== Exercise goal ==
Copy exactly the lines of the records below, and only those lines, beginning with the line that contains "frames_encodable c e" and ending with the line that contains "let '(st, t) := ITransport_send_video".

══ Source records

(* ===== verification/EngineContracts.v ===== *)
(** * What the service asks of the engine (src/service/src/engine_contracts.h)

    The interfaces through which main.cpp drives the pipeline, one class each:
    the state of an implementation is the type, a method of a C++ class is a
    function of it that returns the new state.  A second class gives what the
    daemon relies on.  [Logged] is an implementation with a record of its calls,
    so that theorems can speak of what passed between any implementations. *)

From S2P Require Import Prelude Types.

(** ** The data *)

Record EncoderConfig := { resolution : Size; target_bitrate_bps : Z; framerate : Z }.

Definition EncoderConfig_init : EncoderConfig :=
  {| resolution := {| width := 0; height := 0 |}; target_bitrate_bps := 8000000;
     framerate := 60 |}.

Record KeyEvent := { scancode : Z; down : bool }.
Definition KeyEvent_init : KeyEvent := {| scancode := 0; down := false |}.
Record PointerEvent := { x : Z; y : Z; absolute : bool }.
Definition PointerEvent_init : PointerEvent := {| x := 0; y := 0; absolute := true |}.

(** ** The interfaces *)

Class ICapturer (C : Type) := {
  ICapturer_start : Z → C → Status * C;
  ICapturer_stop : C → C;
  ICapturer_next_frame : C → Result VideoFrame * C;
}.

(** [None] of [encode]: the implementation leaves the language. *)
Class IVideoEncoder (E : Type) := {
  IVideoEncoder_configure : EncoderConfig → E → Status * E;
  IVideoEncoder_encode : VideoFrame → E → option (Result EncodedPacket * E);
  IVideoEncoder_codec_name : E → string;
}.

Class IInputInjector (I : Type) := {
  IInputInjector_inject_pointer : PointerEvent → I → Status * I;
  IInputInjector_inject_key : KeyEvent → I → Status * I;
}.

Class IKeyStore (K : Type) := {
  IKeyStore_device_fingerprint : K → Result string * K;
}.

Class ITransport (T : Type) := {
  ITransport_start : T → Status * T;
  ITransport_stop : T → T;
  ITransport_send_video : EncodedPacket → T → Status * T;
  ITransport_bytes_sent : T → Z;
}.

(** ** What the daemon relies on: stopping stops, and the encoder takes every
    frame the capturer delivers *)

Class CapturerContract (C : Type) `{ICapturer C} := {
  capturer_running : C → bool;
  capturer_stopped c : capturer_running (ICapturer_stop c) = false;
}.

Class TransportContract (T : Type) `{ITransport T} := {
  transport_running : T → bool;
  transport_stopped t : transport_running (ITransport_stop t) = false;
}.

Class PipelineContract (C E : Type) `{ICapturer C, IVideoEncoder E} := {
  frames_encodable c e :
    Result_ok (ICapturer_next_frame c).1 = true →
    is_Some (IVideoEncoder_encode (value (ICapturer_next_frame c).1) e);
}.

(** ** Implementations that keep a record *)

Record Logged (X A : Type) := { inner : X; log : list A }.
Arguments inner {X A}.
Arguments log {X A}.

Definition logged {X A} (x : X) : Logged X A := {| inner := x; log := [] |}.
Definition keep {X A} (x : X) (l : Logged X A) : Logged X A := {| inner := x; log := log l |}.
Definition record {X A} (x : X) (a : A) (l : Logged X A) : Logged X A :=
  {| inner := x; log := log l ++ [a] |}.

(** The results of [next_frame]. *)
#[export] Instance logged_capturer {C} `{ICapturer C} : ICapturer (Logged C (Result VideoFrame)) := {
  ICapturer_start i l := let '(st, c) := ICapturer_start i (inner l) in (st, keep c l);
  ICapturer_stop l := keep (ICapturer_stop (inner l)) l;
  ICapturer_next_frame l :=
    let '(r, c) := ICapturer_next_frame (inner l) in (r, record c r l);
}.

(** The frames given to [encode], with the results. *)
#[export] Instance logged_encoder {E} `{IVideoEncoder E} :
    IVideoEncoder (Logged E (VideoFrame * Result EncodedPacket)) := {
  IVideoEncoder_configure cfg l :=
    let '(st, e) := IVideoEncoder_configure cfg (inner l) in (st, keep e l);
  IVideoEncoder_encode f l :=
    '(r, e) ← IVideoEncoder_encode f (inner l); Some (r, record e (f, r) l);
  IVideoEncoder_codec_name l := IVideoEncoder_codec_name (inner l);
}.

(** The packets given to [send_video], with the results. *)
#[export] Instance logged_transport {T} `{ITransport T} :
    ITransport (Logged T (EncodedPacket * Status)) := {
  ITransport_start l := let '(st, t) := ITransport_start (inner l) in (st, keep t l);
  ITransport_stop l := keep (ITransport_stop (inner l)) l;
  ITransport_send_video pkt l :=
    let '(st, t) := ITransport_send_video pkt (inner l) in (st, record t (pkt, st) l);
  ITransport_bytes_sent l := ITransport_bytes_sent (inner l);
}.

#[export] Instance logged_capturer_contract {C} `{CapturerContract C} :
  CapturerContract (Logged C (Result VideoFrame)).
Proof. refine {| capturer_running l := capturer_running (inner l) |}. intros c. apply capturer_stopped. Defined.

#[export] Instance logged_transport_contract {T} `{TransportContract T} :
  TransportContract (Logged T (EncodedPacket * Status)).
Proof. refine {| transport_running l := transport_running (inner l) |}. intros t. apply transport_stopped. Defined.

#[export] Instance logged_pipeline_contract {C E} `{PipelineContract C E} :
  PipelineContract (Logged C (Result VideoFrame)) (Logged E (VideoFrame * Result EncodedPacket)).
Proof.
  constructor. intros c e. simpl.
  destruct (ICapturer_next_frame (inner c)) as [r c'] eqn:Ec. simpl. intros Hr.
  pose proof (frames_encodable (inner c) (inner e)) as Hf. rewrite Ec in Hf. simpl in Hf.
  destruct (Hf Hr) as [[p e'] ->]. by eexists.
Qed.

════

== Response area ==
  frames_encodable c e :
    Result_ok (ICapturer_next_frame c).1 = true →
    is_Some (IVideoEncoder_encode (value (ICapturer_next_frame c).1) e);
}.

(** ** Implementations that keep a record *)

Record Logged (X A : Type) := { inner : X; log : list A }.
Arguments inner {X A}.
Arguments log {X A}.

Definition logged {X A} (x : X) : Logged X A := {| inner := x; log := [] |}.
Definition keep {X A} (x : X) (l : Logged X A) : Logged X A := {| inner := x; log := log l |}.
Definition record {X A} (x : X) (a : A) (l : Logged X A) : Logged X A :=
  {| inner := x; log := log l ++ [a] |}.

(** The results of [next_frame]. *)
#[export] Instance logged_capturer {C} `{ICapturer C} : ICapturer (Logged C (Result VideoFrame)) := {
  ICapturer_start i l := let '(st, c) := ICapturer_start i (inner l) in (st, keep c l);
  ICapturer_stop l := keep (ICapturer_stop (inner l)) l;
  ICapturer_next_frame l :=
    let '(r, c) := ICapturer_next_frame (inner l) in (r, record c r l);
}.

(** The frames given to [encode], with the results. *)
#[export] Instance logged_encoder {E} `{IVideoEncoder E} :
    IVideoEncoder (Logged E (VideoFrame * Result EncodedPacket)) := {
  IVideoEncoder_configure cfg l :=
    let '(st, e) := IVideoEncoder_configure cfg (inner l) in (st, keep e l);
  IVideoEncoder_encode f l :=
    '(r, e) ← IVideoEncoder_encode f (inner l); Some (r, record e (f, r) l);
  IVideoEncoder_codec_name l := IVideoEncoder_codec_name (inner l);
}.

(** The packets given to [send_video], with the results. *)
#[export] Instance logged_transport {T} `{ITransport T} :
    ITransport (Logged T (EncodedPacket * Status)) := {
  ITransport_start l := let '(st, t) := ITransport_start (inner l) in (st, keep t l);
  ITransport_stop l := keep (ITransport_stop (inner l)) l;
  ITransport_send_video pkt l :=
    let '(st, t) := ITransport_send_video pkt (inner l) in (st, record t (pkt, st) l);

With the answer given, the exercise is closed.